The Rockwell Kent exhibition a must-see

“Rockwell Kent, The Mythic and the Modern,” is an exhibition of more than 150 words at the Portland Museum of Art, and will continue until Oct. 16. It is wonderful, taking over the first floor galleries as well as a gallery on the second floor. It commemorates the arrival of Kent on Monhegan Island 100 years ago. Kent was born in Tarrytown Heights, N.Y., in 1882 and died in 1971. He studied architecture at Columbia University but then turned to painting. In his varied career he worked as an architectural draftsman, as a lobsterman and carpenter on the coast of Maine and as a ship’s carpenter.

He went to Maine’s Monhegan Island in 1905, when he was 23, for five years. The Metropolitan Museum of Art in 1917 purchased “Winter – Monhegan Island,” making Kent the youngest artist whose work the museum had acquired.

The very large, beautifully-framed paintings of Monhegan, and other New England scenes, completely take up the first gallery.

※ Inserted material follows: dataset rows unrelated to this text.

(* ===== verification/StatusDetect.v ===== *)
(** * When a frame becomes a status ([crates/daemon/src/session.rs])

    The throttle, the synchronized-frame guard, the provider gate on
    output-triggered idle, and the quiet refresh.  Time is in milliseconds.
    The terminal is what it reports: whether its frame is complete and, when
    asked, what it shows ([None] for a frame no rule reads) or a read error. *)

From S2P Require Import Prelude RustStd Protocol.
Local Open Scope Z_scope.

Definition STATUS_DETECTION_THROTTLE_MS : Z := 500.
Definition STATUS_IDLE_FLUSH_MS : Z := STATUS_DETECTION_THROTTLE_MS.

(** [saturating_duration_since] *)
Definition saturating_since (now earlier : Z) : Z := Z.max 0 (now - earlier).

Definition allows_output_triggered_idle (provider : option AgentProvider) : bool :=
  negb (bool_decide (provider = Some Claude)).

Record StatusDetectionOptions := mkOptions {
  opt_now : Z;
  opt_throttle : Z;
  opt_allow_idle : bool
}.

(** What the headless terminal reports for one check. *)
Record Reading (E : Type) := mkReading {
  frame_complete : bool;
  visible_status : result (option SessionStatus) E
}.
Arguments mkReading {E} _ _.
Arguments frame_complete {E} _.
Arguments visible_status {E} _.

(** [status_observed] and [last_status_check_at], which the check updates. *)
Record Check := mkCheck {
  status_observed : bool;
  last_status_check_at : option Z
}.

Definition throttled (c : Check) (now throttle : Z) : bool :=
  match last_status_check_at c with
  | Some last_check_at => saturating_since now last_check_at <? throttle
  | None => false
  end.

Definition detect_headless_terminal_status_if_due {E} (reading : Reading E)
    (status : SessionStatus) (c : Check) (options : StatusDetectionOptions)
    : Check * result (option SessionStatus) E :=
  if negb (frame_complete reading) then (c, Ok None)
  else if throttled c (opt_now options) (opt_throttle options) then (c, Ok None)
  else
    match visible_status reading with
    | Err e => (c, Err e)
    | Ok (Some next_status) =>
        if bool_decide (next_status = Idle) && negb (opt_allow_idle options) then (c, Ok None)
        else
          (mkCheck true (Some (opt_now options)),
           Ok (if bool_decide (status = next_status) then None else Some next_status))
    | Ok None =>
        if negb (opt_allow_idle options) then (c, Ok None)
        else
          (mkCheck (status_observed c) (Some (opt_now options)),
           Ok (if status_observed c &&
                  match status with Busy | Waiting => true | Idle => false end
               then Some Idle else None))
    end.

(** The fields of [SessionRuntimeState] the status loop reads and writes. *)
Record Runtime := mkRuntime {
  rt_provider : option AgentProvider;
  rt_status : SessionStatus;
  rt_check : Check;
  rt_last_output_at : option Z
}.

Definition detect_runtime_status_if_due {E} (reading : Reading E) (rt : Runtime)
    (now throttle : Z) (allow_idle : bool) : Runtime * result (option SessionStatus) E :=
  let '(c, r) :=
    detect_headless_terminal_status_if_due reading (rt_status rt) (rt_check rt)
      (mkOptions now throttle allow_idle) in
  (mkRuntime (rt_provider rt) (rt_status rt) c (rt_last_output_at rt), r).

(** The status part of [mirror_output_at]. *)
Definition mirror_output_at {E} (reading : Reading E) (rt : Runtime) (now throttle : Z)
    : Runtime * result (option SessionStatus) E :=
  let rt := mkRuntime (rt_provider rt) (rt_status rt) (rt_check rt) (Some now) in
  detect_runtime_status_if_due reading rt now throttle
    (allows_output_triggered_idle (rt_provider rt)).

Definition mirror_output {E} (reading : Reading E) (rt : Runtime) (now : Z) :=
  mirror_output_at reading rt now STATUS_DETECTION_THROTTLE_MS.

Definition refresh_quiet_status_at {E} (reading : Reading E) (rt : Runtime) (quiet_for now : Z)
    : Runtime * result (option SessionStatus) E :=
  if match rt_last_output_at rt with
     | Some last_output_at => saturating_since now last_output_at <? quiet_for
     | None => false
     end
  then (rt, Ok None)
  else detect_runtime_status_if_due reading rt now 0 true.

Definition update_status (rt : Runtime) (status : SessionStatus) : Runtime * bool :=
  if bool_decide (rt_status rt = status) then (rt, false)
  else (mkRuntime (rt_provider rt) status (rt_check rt) (rt_last_output_at rt), true).

(** ** Runs of the status loop *)

Inductive Event (E : Type) :=
  | EOutput (now : Z) (reading : Reading E)
  | ETick (now : Z) (reading : Reading E).
Arguments EOutput {E} _ _.
Arguments ETick {E} _ _.

(** One event of [stream_output]'s loop; a status that is returned is applied
    and published. *)
Definition loop_step {E} (rt : Runtime) (e : Event E) : Runtime * option SessionStatus :=
  let '(rt, r) :=
    match e with
    | EOutput now reading => mirror_output reading rt now
    | ETick now reading => refresh_quiet_status_at reading rt STATUS_IDLE_FLUSH_MS now
    end in
  match r with
  | Ok (Some status) =>
      let '(rt, changed) := update_status rt status in
      (rt, if changed then Some status else None)
  | _ => (rt, None)
  end.

Fixpoint loop {E} (rt : Runtime) (events : list (Event E)) : Runtime * list SessionStatus :=
  match events with
  | [] => (rt, [])
  | e :: rest =>
      let '(rt, published) := loop_step rt e in
      let '(rt, more) := loop rt rest in
      (rt, option_list published ++ more)
  end.

(** ** What a published status rests on *)

Definition event_reading {E} (e : Event E) : Reading E :=
  match e with EOutput _ r | ETick _ r => r end.

Section readings.
Context {E : Type}.
Implicit Types (reading : Reading E) (rt : Runtime).

(** The cases in which a check returns a status. *)
Lemma detect_Some reading status c o c' s :
  detect_headless_terminal_status_if_due reading status c o = (c', Ok (Some s)) →
  frame_complete reading = true ∧ throttled c (opt_now o) (opt_throttle o) = false ∧
  status ≠ s ∧ last_status_check_at c' = Some (opt_now o) ∧
  (visible_status reading = Ok (Some s) ∧ (s = Idle → opt_allow_idle o = true) ∨
   visible_status reading = Ok None ∧ s = Idle ∧ opt_allow_idle o = true ∧
   status_observed c = true).
Proof.
  unfold detect_headless_terminal_status_if_due.
  destruct (frame_complete reading); cbn [negb]; [|done].
  destruct (throttled c _ _); [done|].
  destruct (visible_status reading) as [[s'|]|e]; [| |done].
  - destruct (bool_decide_reflect (s' = Idle)), (opt_allow_idle o); cbn; try done;
      case_bool_decide; intros [= <- <-]; naive_solver.
  - destruct (opt_allow_idle o); cbn [negb]; [|done].
    destruct (status_observed c), status; cbn; intros [= <- <-]; naive_solver.
Qed.

(** Every status change the loop publishes rests on a complete frame: it
    is the status that frame shows, or idle for a frame no rule reads, and it
    is a change.  An output chunk never makes a Claude session idle: Claude's
    idle comes only from a tick, and a tick publishes only when no output has
    arrived for half a second. *)
Theorem published_status_is_evidenced rt rt' (e : Event E) s :
  loop_step rt e = (rt', Some s) →
  frame_complete (event_reading e) = true ∧ rt_status rt ≠ s ∧ rt_status rt' = s ∧
  match e with
  | EOutput now _ =>
      (visible_status (event_reading e) = Ok (Some s) ∨
       visible_status (event_reading e) = Ok None ∧ s = Idle) ∧
      (rt_provider rt = Some Claude → s ≠ Idle)
  | ETick now _ =>
      (visible_status (event_reading e) = Ok (Some s) ∨
       visible_status (event_reading e) = Ok None ∧ s = Idle) ∧
      ∀ t, rt_last_output_at rt = Some t → STATUS_IDLE_FLUSH_MS ≤ saturating_since now t
  end.
Proof.
  assert (∀ now throttle allow rt0 rt1 (r : Reading E), detect_runtime_status_if_due r rt0 now throttle allow = (rt1, Ok (Some s)) →
    ∃ c, detect_headless_terminal_status_if_due r (rt_status rt0) (rt_check rt0)
           (mkOptions now throttle allow) = (c, Ok (Some s)) ∧ rt_status rt1 = rt_status rt0) as Hrun.
  { intros now throttle allow rt0 rt1 r. unfold detect_runtime_status_if_due.
    destruct (detect_headless_terminal_status_if_due r _ _ _) as [c res]. intros [= <- ->]. by exists c. }
  assert (∀ rt1 r, (let '(rt, changed) := update_status rt1 r in
             (rt, if changed then Some r else None)) = (rt', Some s) →
          r = s ∧ rt_status rt' = s) as Hup.
  { intros rt1 r. unfold update_status. case_bool_decide; [done|]. by intros [= <- <-]. }
  unfold loop_step. destruct e as [now r|now r]; cbn [event_reading].
  - unfold mirror_output, mirror_output_at. cbn zeta.
    destruct (detect_runtime_status_if_due r _ _ _ _) as [rt1 [[s1|]|]] eqn:Hd; try done.
    intros [-> Hs]%Hup. apply Hrun in Hd as (c & (Hc & _ & Hne & _ & Hv)%detect_Some & _).
    cbn in *. split_and!; [done..|naive_solver|].
    intros Hclaude ->. unfold allows_output_triggered_idle in Hv. rewrite Hclaude in Hv. naive_solver.
  - unfold refresh_quiet_status_at.
    destruct (match rt_last_output_at rt with Some _ => _ | None => _ end) eqn:Hq; [done|].
    destruct (detect_runtime_status_if_due r _ _ _ _) as [rt1 [[s1|]|]] eqn:Hd; try done.
    intros [-> Hs]%Hup. apply Hrun in Hd as (c & (Hc & _ & Hne & _ & Hv)%detect_Some & _).
    split_and!; [done..|naive_solver|]. intros t Ht. rewrite Ht in Hq. lia.
Qed.

(** An output chunk inside the throttle window changes nothing but the time
    of the last output. *)
Lemma throttled_output rt now reading t :
  last_status_check_at (rt_check rt) = Some t →
  saturating_since now t < STATUS_DETECTION_THROTTLE_MS →
  loop_step rt (EOutput now reading) =
  (mkRuntime (rt_provider rt) (rt_status rt) (rt_check rt) (Some now), None).
Proof.
  intros Ht Hlt. unfold loop_step, mirror_output, mirror_output_at, detect_runtime_status_if_due,
    detect_headless_terminal_status_if_due, throttled. cbn [rt_check rt_status opt_now opt_throttle].
  rewrite Ht, (proj2 (Z.ltb_lt _ _)) by done. by destruct (negb (frame_complete reading)).
Qed.

(** Classification is throttled: once a check has consumed the slot at
    time [t], any burst of output chunks within the next half second is
    mirrored without a single further classification: nothing is published
    and the slot is untouched, so the first chunk after the window is
    eligible again. *)
Theorem output_burst_is_throttled rt t (events : list (Z * Reading E)) :
  last_status_check_at (rt_check rt) = Some t →
  Forall (λ '(now, _), saturating_since now t < STATUS_DETECTION_THROTTLE_MS) events →
  let '(rt', published) := loop rt (map (λ '(now, r), EOutput now r) events) in
  published = [] ∧ rt_check rt' = rt_check rt ∧ rt_status rt' = rt_status rt.
Proof.
  intros Ht Hall. revert rt Ht. induction Hall as [|[now r] events Hnow Hall IH]; intros rt Ht; [done|].
  cbn [map loop]. rewrite (throttled_output rt now r t Ht Hnow).
  specialize (IH (mkRuntime (rt_provider rt) (rt_status rt) (rt_check rt) (Some now)) Ht).
  destruct (loop _ _) as [rt' published]. done.
Qed.

(** The quiet refresh converges and cannot be starved: whatever the
    throttle slot holds, a tick on a quiet terminal with a complete frame
    leaves the session at the status the frame shows. *)
Theorem quiet_tick_converges rt now reading s :
  (∀ t, rt_last_output_at rt = Some t → STATUS_IDLE_FLUSH_MS ≤ saturating_since now t) →
  frame_complete reading = true → visible_status reading = Ok (Some s) →
  rt_status (loop_step rt (ETick now reading)).1 = s.
Proof.
  intros Hq Hc Hv.
  assert (match rt_last_output_at rt with
          | Some t => saturating_since now t <? STATUS_IDLE_FLUSH_MS | None => false end = false) as Hquiet.
  { destruct (rt_last_output_at rt) as [t|]; [|done]. specialize (Hq t eq_refl). lia. }
  unfold loop_step, refresh_quiet_status_at. rewrite Hquiet.
  unfold detect_runtime_status_if_due, detect_headless_terminal_status_if_due, throttled.
  rewrite Hc, Hv. cbn [negb opt_now opt_throttle opt_allow_idle].
  assert (∀ t, (saturating_since now t <? 0) = false) as Hzero
    by (intros; unfold saturating_since; lia).
  destruct (last_status_check_at (rt_check rt)) as [t|]; rewrite ?Hzero;
    rewrite andb_false_r; case_bool_decide; try done;
    unfold update_status; cbn [rt_status]; case_bool_decide; done.
Qed.

(** A frame no rule can read does not leave the status alone: on a quiet
    tick it turns a session that was observed busy or waiting into an idle
    one, and that is published. *)
Theorem unreadable_quiet_frame_publishes_idle rt now reading :
  (∀ t, rt_last_output_at rt = Some t → STATUS_IDLE_FLUSH_MS ≤ saturating_since now t) →
  frame_complete reading = true → visible_status reading = Ok None →
  status_observed (rt_check rt) = true → rt_status rt ≠ Idle →
  (loop_step rt (ETick now reading)).2 = Some Idle.
Proof.
  intros Hq Hc Hv Ho Hs.
  assert (match rt_last_output_at rt with
          | Some t => saturating_since now t <? STATUS_IDLE_FLUSH_MS | None => false end = false) as Hquiet.
  { destruct (rt_last_output_at rt) as [t|]; [|done]. specialize (Hq t eq_refl). lia. }
  unfold loop_step, refresh_quiet_status_at. rewrite Hquiet.
  unfold detect_runtime_status_if_due, detect_headless_terminal_status_if_due, throttled.
  rewrite Hc, Hv, Ho. cbn [negb opt_now opt_throttle opt_allow_idle andb].
  assert (∀ t, (saturating_since now t <? 0) = false) as Hzero
    by (intros; unfold saturating_since; lia).
  destruct (last_status_check_at (rt_check rt)) as [t|]; rewrite ?Hzero;
    destruct (rt_status rt) eqn:Hst; try done; unfold update_status; cbn [rt_status]; by rewrite Hst.
Qed.
End readings.

(** Concrete sessions. *)
Definition busy_claude : Runtime :=
  mkRuntime (Some Claude) Busy (mkCheck true (Some 1000)) (Some 1000).
Definition shows (s : option SessionStatus) : Reading unit := mkReading true (Ok s).

Lemma published_status_is_evidenced_witness :
  frame_complete (shows (Some Idle)) = true ∧ Busy ≠ Idle.
Proof.
  destruct (published_status_is_evidenced busy_claude
    (mkRuntime (Some Claude) Idle (mkCheck true (Some 1600)) (Some 1000))
    (ETick 1600 (shows (Some Idle))) Idle ltac:(reflexivity)) as (Hc & Hne & _).
  split; [exact Hc|exact Hne].
Defined.

Lemma output_burst_is_throttled_witness :
  (loop busy_claude [EOutput 1100 (shows (Some Waiting)); EOutput 1499 (shows (Some Waiting))]).2 = [].
Proof.
  pose proof (output_burst_is_throttled busy_claude 1000
    [(1100, shows (Some Waiting)); (1499, shows (Some Waiting))] eq_refl
    ltac:(repeat constructor)) as H.
  exact (proj1 H).
Defined.

Lemma quiet_tick_converges_witness :
  rt_status (loop_step busy_claude (ETick 1600 (shows (Some Waiting)))).1 = Waiting.
Proof.
  apply (quiet_tick_converges busy_claude 1600 (shows (Some Waiting)) Waiting).
  - intros t [= <-]. vm_compute. discriminate.
  - reflexivity.
  - reflexivity.
Defined.

Lemma unreadable_quiet_frame_publishes_idle_witness :
  (loop_step busy_claude (ETick 1600 (shows None))).2 = Some Idle.
Proof.
  apply (unreadable_quiet_frame_publishes_idle busy_claude 1600 (shows None)).
  - intros t [= <-]. vm_compute. discriminate.
  - reflexivity.
  - reflexivity.
  - reflexivity.
  - discriminate.
Defined.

The museum was full of viewers when I was there, on Saturday. They were standing several feet away from the large paintings, viewing them in admiration, after they had read the titles on the wall beside each painting.

“Snow-Fields in the Berkshires,” 1919, is owned by the Smithsonian American Art Museum, Washington, D.C.; “Late Afternoon, Monhegan,” 1906-07, shows a dark hillside, and the sun touching it; “A New England Landscape,” 1903, an oil on canvas, is owned by The Hood Museum, Dartmouth College, Hanover, N. H.; “Mount Monadnock,” 1903, is the mountain that was a favorite retreat of Henry David Thoreau.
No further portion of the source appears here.